## Practice Problems

Work through the odd-numbered problems 1-37. Once you have completed the problem set, check your answers.

1. Match the graphs of the three functions in Fig. 8 with the graphs of their derivatives.

In problems 3-5, find the slope $\mathrm{m}_{\mathrm{sec}}$ of the secant line through the two given points and then calculate $m_{\tan }=\lim _{h \rightarrow 0} \mathrm{~m}_{\mathrm{sec}}$.

3. $\mathrm{f}(\mathrm{x})=\mathrm{x}^{2}$

(a) $(-2,4),\left(-2+\mathrm{h},(-2+\mathrm{h})^{2}\right)$

(b) $(0.5,0.25),\left(0.5+\mathrm{h},(0.5+\mathrm{h})^{2}\right)$

5. $f(x)=7 x-x^{2}$

(a) $(1,6),\left(1+\mathrm{h}, 7(1+\mathrm{h})-(1+\mathrm{h})^{2}\right)$

(b) $\left(x, 7 x-x^{2}\right),\left(x+h, 7(x+h)-(x+h)^{2}\right)$

7. Use the graph in Fig. 10 to estimate the values of these limits. (It helps to recognize what the limit represents.)

(a) $\lim\limits_{h \rightarrow 0} \frac{f(0+h)-f(0)}{h}$

(b) $\lim\limits_{h \rightarrow 0} \frac{f(1+h)-f(1)}{h}$

(c) $\lim\limits_{h \rightarrow 0} \frac{f(2+h)-1}{h}$

(d) $\lim\limits_{w \rightarrow 0} \frac{f(3+w)-f(3)}{w}$

(e) $\lim\limits_{h \rightarrow 0} \frac{f(4+h)-f(4)}{h}$

(f) $\lim\limits_{s \rightarrow 0} \frac{f(5+s)-f(5)}{s}$

In problems 9 – 11, use the Definition of the derivative to calculate $f '(x)$ and then evaluate $f '(3)$.

9. $f(x) = x^2 + 8$

11. $f(x) = 2x^3 – 5x$

13. Graph $f(x) = x , g(x) = x^2 + 3$ and $h(x) = x^2 – 5$. Calculate the derivatives of $f$, $g$, and $h$

In problems 15 – 17, find the slopes and equations of the lines tangent to $y = f(x)$ at the given points.

15. $f(x) = x^2 + 8$ at $(1,9)$ and $(–2,12)$

17. $f(x) = sin(x)$ at $(π, 0)$ and $(π/2,1)$

19. (a) Find the equation of the line tangent to the graph of $y = x^2 + 1$ at the point $(2,5)$

(b) Find the equation of the line perpendicular to the graph of $y = x^2 + 1$ at $(2,5)$

(c) Where is the tangent to the graph of $y = x^2 + 1$ horizontal?

(d) Find the equation of the line tangent to the graph of $y = x^2 + 1$ at the point $(p,q)$

(e) Find the point(s) $(p,q)$ on the graph of $y = x^2 + 1$ so the tangent line to the curve at $(p,q)$ goes through the point $(1, –7)$.

21. (a) Find the angle that the tangent line to $y = x^2$ at $(1,1)$ makes with the x–axis.

(b) Find the angle that the tangent line to $y = x^3$ at $(1,1)$ makes with the x–axis.

(c) The curves $y = x^2$ and $y = x^3$ intersect at the point $(1,1)$. Find the angle of intersection of the two curves (actually the angle between their tangent lines) at the point $(1,1)$

23. Fig. 13 shows the graph of the height of an object at time $t$. Sketch the graph of the object's upward velocity.

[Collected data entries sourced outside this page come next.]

Lemma add_exception_to_leaf_rep b L chunk e s a :
  leaf_rep b L -> is_u32 chunk -> is_u64 e -> is_u64 a ->
  let L' := add_entry chunk e s a L in
  (leaf_need L' <= Z.of_nat (length b) ->
     exists b', add_exception_to_leaf b chunk e s a = (b', 0) /\ leaf_rep b' L' /\ length b' = length b) /\
  (Z.of_nat (length b) < leaf_need L' -> add_exception_to_leaf b chunk e s a = (b, - EFULL)).
Proof.
  intros Hrep Hc He Ha L'. unfold L'. clear L'.
  unfold add_exception_to_leaf. fold (leaf_freespace b).
  rewrite (leaf_freespace_rep b L Hrep), (leaf_rep_base b L Hrep), Z.sub_0_r, u32_id by done.
  change (Z.of_nat (sizeof_exception + sizeof_etree_map)) with 24.
  change (Z.of_nat sizeof_exception) with 16.
  rewrite (leaf_rep_search b L Hrep (fun r => chunk <=? r)), (leaf_rep_count b L Hrep).
  pose proof (leaf_rep_need b L Hrep) as Hn.
  destruct (list_find _ L) as [[i [r es]]|] eqn:Ef; cbn [fst fmap option_fmap option_map default from_option id].
  - apply list_find_Some in Ef as (Hi & Hr & Hmin).
    assert (Hil : (i < length L)%nat) by by eapply lookup_lt_Some.
    rewrite (leaf_rep_rchunk b L Hrep i r es Hi).
    apply Z.leb_le in Hr. cbn [fst] in Hr.
    rewrite (proj2 (Nat.eqb_neq i (length L))) by lia. cbn [orb].
    set (L1 := take i L). set (L2 := drop (S i) L).
    assert (EL : L = L1 ++ (r, es) :: L2) by (symmetry; by apply take_drop_middle).
    assert (Hlen1 : length L1 = i) by (unfold L1; len).
    assert (Hlt : Forall (fun d => d.1 < chunk) L1).
    { apply Forall_lookup_2. intros j d Hj. pose proof (lookup_lt_Some _ _ _ Hj).
      unfold L1 in Hj. rewrite lookup_take in Hj. case_decide; [|done].
      specialize (Hmin j d Hj ltac:(lia)). destruct (Z.leb_spec chunk d.1); [done|lia]. }
    clearbody L1 L2. subst L. rewrite add_entry_app by done. cbn [add_entry].
    rewrite (proj2 (Z.ltb_ge r chunk)) by done.
    destruct (Z.ltb_spec chunk r) as [Hcr|Hcr].
    + rewrite (proj2 (Z.eqb_neq r chunk)) by lia. rewrite add_exc_nil by done.
      assert (Hnd : leaf_need (L1 ++ (chunk, [Exc (if s =? -1 then a else bit64 s) e]) :: (r, es) :: L2)
                    = leaf_need (L1 ++ (r, es) :: L2) + 24) by (unfold leaf_need; len).
      split; intros Hfit.
      * destruct (Z.ltb_spec (Z.of_nat (length b) - leaf_need (L1 ++ (r, es) :: L2)) 24); [lia|].
        rewrite <- Hlen1, <- (leaf_rep_count b _ Hrep). eexists. split; [reflexivity|].
        fold (insert_new_entry b (length L1) chunk (if s =? -1 then a else bit64 s) e). split.
        -- apply insert_new; auto; [|lia]. destruct (s =? -1); auto with width.
        -- unfold insert_new_entry, set_leaf_count, set_map_rchunk, set_map_offset. len.
      * destruct (Z.ltb_spec (Z.of_nat (length b) - leaf_need (L1 ++ (r, es) :: L2)) 24); [done|lia].
    + assert (r = chunk) as -> by lia. rewrite Z.eqb_refl.
      assert (Hnd : leaf_need (L1 ++ (chunk, add_exc e s a es) :: L2) = leaf_need (L1 ++ (chunk, es) :: L2) + 16).
      { unfold leaf_need. rewrite !all_excs_app, !all_excs_cons. len. rewrite length_add_exc. lia. }
      split; intros Hfit.
      * destruct (Z.ltb_spec (Z.of_nat (length b) - leaf_need (L1 ++ (chunk, es) :: L2)) 16); [lia|].
        pose proof (add_existing b L1 chunk es L2 e s a Hrep He Ha ltac:(lia)) as Hadd.
        cbv zeta in Hadd. rewrite Hlen1 in Hadd. cbv zeta. destruct (s =? -1).
        -- eexists. split; [reflexivity|]. exact Hadd.
        -- eexists. split; [reflexivity|]. exact Hadd.
      * destruct (Z.ltb_spec (Z.of_nat (length b) - leaf_need (L1 ++ (chunk, es) :: L2)) 16); [done|lia].
  - apply list_find_None in Ef. rewrite Nat.eqb_refl. cbn [orb].
    assert (Hlt : Forall (fun d => d.1 < chunk) L).
    { eapply Forall_impl; [exact Ef|]. intros d Hd. cbv beta in Hd. destruct (Z.leb_spec chunk d.1); [done|lia]. }
    assert (EL : add_entry chunk e s a L = L ++ [(chunk, [Exc (if s =? -1 then a else bit64 s) e])]).
    { rewrite <- (app_nil_r L) at 1. rewrite add_entry_app by done. cbn [add_entry]. by rewrite add_exc_nil. }
    rewrite EL.
    assert (Hnd : leaf_need (L ++ [(chunk, [Exc (if s =? -1 then a else bit64 s) e])]) = leaf_need L + 24)
      by (unfold leaf_need; len).
    split; intros Hfit.
    + destruct (Z.ltb_spec (Z.of_nat (length b) - leaf_need L) 24); [lia|].
      eexists. split; [reflexivity|]. split.
      * pose proof (insert_new b L [] chunk (if s =? -1 then a else bit64 s) e) as Hins.
        rewrite app_nil_r in Hins. unfold insert_new_entry in Hins. rewrite (leaf_rep_count b _ Hrep) in Hins.
        apply Hins; auto; [|lia]. destruct (s =? -1); auto with width.
      * unfold set_leaf_count, set_map_rchunk, set_map_offset. len.
    + destruct (Z.ltb_spec (Z.of_nat (length b) - leaf_need L) 24); [done|lia].
Qed.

What are the units for each axis on the velocity graph?

25. A rock dropped into a deep hole will drop $d(x) = 16x^2$ feet in $x$ seconds.

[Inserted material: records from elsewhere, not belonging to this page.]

(* ===== verification/Alloc.v ===== *)
(** * Allocation of chunks (ddsnapd.c, "Allocation bitmaps" and "Snapshot
      Store Allocation")

    Freeing and allocating chunks of the metadata and snapshot data spaces,
    deferred allocations, and the set-up of the bitmaps. *)

From S2P Require Import Prelude Bytes State Buffer Bitmap Leaf Node.

(** A [chunk_t] of -1 reports failure. *)
Definition NOCHUNK : Z := u64 (-1).

Definition calc_bitmap_blocks (s : superblock) (nchunks : Z) : Z :=
  let chunkshift := allocsize_bits (asi METADATA s) in
  Z.shiftr (u64 (nchunks + Z.shiftl 1 (chunkshift + 3) - 1)) (chunkshift + 3).

(** ** Freeing *)

Definition free_chunk (which : space) (chunk : Z) : prog bool :=
  s ← getsb;
  let bitmap_block := Z.shiftr chunk (bitmap_shift s) in
  r ← snapread (u64 (bitmap_base (asi which s) + Z.shiftl bitmap_block (chunk_sectors_bits (metadata s))));
  match r with
  | None => mret false
  | Some buf =>
      d ← get_data buf;
      if negb (get_bitmap_bit d (Z.land chunk (bitmap_mask s))) then
        brelse buf;; mret false
      else
        set_data buf (clear_bitmap_bit d (Z.land chunk (bitmap_mask s)));;
        brelse_dirty buf;;
        modsb (upd_asi which (fun a => a <| freechunks ::= fun n => u64 (n + 1) |>));;
        set_sb_dirty;;
        mret true
  end.

Definition free_block (address : Z) : prog unit :=
  s ← getsb;
  free_chunk METADATA (Z.shiftr address (chunk_sectors_bits (metadata s)));;
  mret tt.

Definition free_exception (chunk : Z) : prog unit :=
  free_chunk SNAPDATA chunk;; mret tt.

(** ** Deferred allocations *)

Definition chunk_within (chunk start count : Z) : bool := u64 (chunk - start) <? count.

Definition is_deferred_alloc (s : superblock) (chunk : Z) : bool :=
  chunk_within chunk (ar_chunk (defer s)) (ar_count (defer s)) ||
  existsb (fun r => chunk_within chunk (ar_chunk r) (ar_count r)) (deferred_alloc s).

(** ** The search for a free chunk *)

(** The loop over the bits of a byte [c] whose first chunk is [base]. *)
Definition scan_byte (s : superblock) (c base : Z) : option nat :=
  find_index (fun i => (Z.land c (Z.shiftl 1 (Z.of_nat i)) =? 0) &&
                       negb (is_deferred_alloc s (u64 (Z.of_nat i + base)))) 8.

(** The loop over [n] bytes of a bitmap block from byte [p]; [blockbase] is
    the chunk of bit 0 of the block. *)
Fixpoint scan_bytes (s : superblock) (d : block) (p n : nat) (blockbase : Z) : option Z :=
  match n with
  | O => None
  | S n' =>
      let c := byte_at d p in
      let base := Z.shiftl (Z.of_nat p) 3 + blockbase in
      if negb (c =? 0xff) then
        match scan_byte s c base with
        | Some i => Some (u64 (Z.of_nat i + base))
        | None => scan_bytes s d (S p) n' blockbase
        end
      else scan_bytes s d (S p) n' blockbase
  end.

(** What happens to the chunk that was found: it joins the deferred range or
    its bit is set. *)
Definition claim_chunk (buf chunk : Z) : prog unit :=
  s ← getsb;
  d ← get_data buf;
  assertM (negb (get_bitmap_bit d (Z.land chunk (bitmap_mask s))));;
  let mark :=
    set_data buf (set_bitmap_bit d (Z.land chunk (bitmap_mask s)));;
    set_buffer_dirty buf in
  if deferring s && (deferred_allocs s <? MAX_DEFERRED_ALLOCS) then
    if ar_count (defer s) =? 0 then
      modsb (fun s => s <| defer ::= fun r => mkRange chunk (ar_barrier r) 1 |>)
    else if chunk =? u64 (ar_chunk (defer s) + 1) then
      modsb (fun s => s <| defer; ar_count ::= Z.add 1 |>)
    else mark
  else mark.

Definition alloc_chunk_from_range (which : space) (startchunk nchunks : Z) : prog Z :=
  s ← getsb;
  let a := asi which s in
  let blocknum := Z.shiftr startchunk (bitmap_shift s) in
  let offset := Z.shiftr (Z.land startchunk (bitmap_mask s)) 3 in
  let bit := Z.land startchunk 7 in
  let length := Z.shiftr (u64 (nchunks + bit + 7)) 3 in
  loopM (Z.to_nat (length / allocsize (metadata s)) + 2) (fun '(blocknum, offset, length) =>
    r ← snapread (u64 (bitmap_base a + Z.shiftl blocknum (chunk_sectors_bits (metadata s))));
    match r with
    | None => mret (inr NOCHUNK)
    | Some buf =>
        d ← get_data buf;
        let tail := allocsize (metadata s) - offset in
        let n := if length <? tail then length else tail in
        match scan_bytes s d (Z.to_nat offset) (Z.to_nat n) (Z.shiftl blocknum (bitmap_shift s)) with
        | Some chunk =>
            claim_chunk buf chunk;;
            brelse buf;;
            modsb (upd_asi which (fun a => a <| freechunks ::= fun n => u64 (n - 1) |>));;
            set_sb_dirty;;
            mret (inr chunk)
        | None =>
            brelse buf;;
            if length - n =? 0 then mret (inr NOCHUNK)
            else
              let blocknum := if blocknum + 1 =? bitmap_blocks a then 0 else blocknum + 1 in
              mret (inl (blocknum, 0, length - n))
        end
    end) (blocknum, offset, length).

Definition alloc_chunk (which : space) : prog Z :=
  s ← getsb;
  let last := last_alloc (asi which s) in
  let total := chunks (asi which s) in
  found ← alloc_chunk_from_range which last (u64 (total - last));
  found ← (if negb (found =? NOCHUNK) then mret found
           else alloc_chunk_from_range which 0 last);
  if negb (found =? NOCHUNK) then
    modsb (upd_asi which (fun a => a <| last_alloc := found |>));;
    set_sb_dirty;;
    mret found
  else mret NOCHUNK.

Definition alloc_metablock : prog Z := alloc_chunk METADATA.
Definition alloc_snapblock : prog Z := alloc_chunk SNAPDATA.

(** ** New metadata blocks *)

Definition new_block : prog (option Z) :=
  newchunk ← alloc_metablock;
  if newchunk =? NOCHUNK then mret None
  else
    s ← getsb;
    getblk (u64 (Z.shiftl newchunk (chunk_sectors_bits (metadata s)))) (bsize s).

Definition new_leaf : prog (option Z) :=
  r ← new_block;
  match r with
  | None => mret None
  | Some buf =>
      s ← getsb;
      d ← get_data buf;
      set_data buf (init_leaf (memset 0 d) (allocsize (metadata s)));;
      set_buffer_dirty buf;;
      mret (Some buf)
  end.

Definition new_node : prog (option Z) :=
  r ← new_block;
  match r with
  | None => mret None
  | Some buf =>
      d ← get_data buf;
      set_data buf (set_node_count 0 (memset 0 d));;
      set_buffer_dirty buf;;
      mret (Some buf)
  end.

(** ** Set-up of the bitmaps *)

(** [for (j = 0; j < reserved; j++) set_bitmap_bit(data, j)] *)
Definition reserve_bits (d : block) (reserved : nat) : block :=
  foldl (fun d j => set_bitmap_bit d (Z.of_nat j)) d (seq 0 reserved).

(** [data[i] |= 0xff << (chunks & 7)] for the byte that holds bit [chunks] *)
Definition block_tail_bits (d : block) (nchunks size : Z) : block :=
  let i := Z.to_nat (Z.land (Z.shiftr nchunks 3) (size - 1)) in
  set_byte d i (Z.lor (byte_at d i) (Z.shiftl 0xff (Z.land nchunks 7))).

Definition init_bitmap_blocks (base bitmaps nchunks reserved_chunks : Z) : prog unit :=
  s ← getsb;
  let size := allocsize (metadata s) in
  let per_block := Z.shiftl size 3 in
  loopM (S (Z.to_nat bitmaps)) (fun '(i, sector, reserved) =>
    if i <? bitmaps then
      r ← getblk sector (bsize s);
      match r with
      | None => halt_with WildAccess
      | Some buf =>
          d ← get_data buf;
          let '(d, reserved) :=
            if per_block <? reserved then (memset 0xff d, reserved - per_block)
            else (reserve_bits (memset 0 d) (Z.to_nat reserved), 0) in
          let d := if (i =? bitmaps - 1) && negb (Z.land nchunks 7 =? 0)
                   then block_tail_bits d nchunks size else d in
          set_data buf d;;
          write_buffer buf;;
          brelse buf;;
          mret (inl (i + 1, u32 (sector + chunk_sectors (metadata s)), reserved))
      end
    else mret (inr tt)) (0, base, reserved_chunks).

Definition init_allocation : prog Z :=
  s ← getsb;
  let bits := chunk_sectors_bits (metadata s) in
  let meta_bitmap_base_chunk := Z.shiftr (SB_SECTOR + SB_SECTORS + chunk_sectors (metadata s) - 1) bits in
  modsb (upd_asi METADATA (fun a =>
    a <| bitmap_blocks := calc_bitmap_blocks s (chunks (asi METADATA s)) |>
      <| bitmap_base := Z.shiftl meta_bitmap_base_chunk bits |>
      <| last_alloc := 0 |>));;
  s ← getsb;
  let reserved := u32 (meta_bitmap_base_chunk + bitmap_blocks (asi METADATA s) + journal_size (image s)) in
  reserved ← (if negb (combined s) then
    let snap_bitmap_base_chunk := Z.shiftr (bitmap_base (asi METADATA s)) bits + bitmap_blocks (asi METADATA s) in
    modsb (upd_asi SNAPDATA (fun a =>
      a <| bitmap_blocks := calc_bitmap_blocks s (chunks (asi SNAPDATA s)) |>
        <| bitmap_base := Z.shiftl snap_bitmap_base_chunk bits |>
        <| freechunks := chunks (asi SNAPDATA s) |>));;
    s ← getsb;
    mret (u32 (reserved + bitmap_blocks (asi SNAPDATA s)))
    else mret reserved);
  modsb (upd_asi METADATA (fun a => a <| freechunks := u64 (chunks a - reserved) |>));;
  s ← getsb;
  let blocks := bitmap_blocks (asi METADATA s) +
                (if negb (combined s) then bitmap_blocks (asi SNAPDATA s) else 0) in
  modsb (fun s => s <| image; journal_base := bitmap_base (asi METADATA s) + Z.shiftl blocks bits |>);;
  init_bitmap_blocks (bitmap_base (asi METADATA s)) (bitmap_blocks (asi METADATA s))
    (chunks (asi METADATA s)) reserved;;
  (if negb (combined s) then
     init_bitmap_blocks (bitmap_base (asi SNAPDATA s)) (bitmap_blocks (asi SNAPDATA s))
       (chunks (asi SNAPDATA s)) 0
   else mret tt);;
  selfcheck_freespace;;
  mret 0.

(a) How far into the hole will the rock be after 4 seconds? 5 seconds?

(b) How fast will it be falling at exactly 4 seconds? 5 seconds? $x$ seconds?

27. It costs $C(x) = √x$ dollars to produce $x$ golf balls. What is the marginal production cost to make a golf ball? What is the marginal production cost when $x = 25$? when $x= 100$? (Include units.)

29. Define $A(x)$ to be the area bounded by the x–axis, the line $y = x$, and a vertical line at $x$ (Fig. 15).

(a) Evaluate $A(0), A(1), A(2)$ and $A(3)$

(b) Find a formula which represents $A(x)$ for all $x ≥ 0: A(x) =$

(c) Determine $\frac{\mathrm{d} \mathrm{A}(\mathrm{x})}{\mathrm{dx}}$.

(d) What does $\frac{\mathrm{d} \mathrm{A}(\mathrm{x})}{\mathrm{dx}}$ represent?

31. Find (a) $D\left(x^{9}\right)$

(b) $\frac{\mathbf{d} x^{2 / 3}}{d x}$

(c) $D\left(\frac{1}{x^{4}}\right)$

(d) $\mathrm{D}\left(\mathrm{x}^{\pi}\right)$

(e) $\frac{\mathbf{d}|\mathrm{x}+5|}{\mathbf{d x}}$

In problems 31 – 37, find a function $f$ which has the given derivative. (Each problem has several correct answers, just find one of them.)

33. $f^{\prime}(x)=3 x^{2}+8 x$

35. $\frac{\mathbf{d} \mathrm{f}(\mathrm{t})}{\mathrm{dt}}=5 \cos (\mathrm{t})$

37. $\mathrm{D}(\mathrm{f}(\mathrm{x}))=\mathrm{x}+\mathrm{x}^{2}$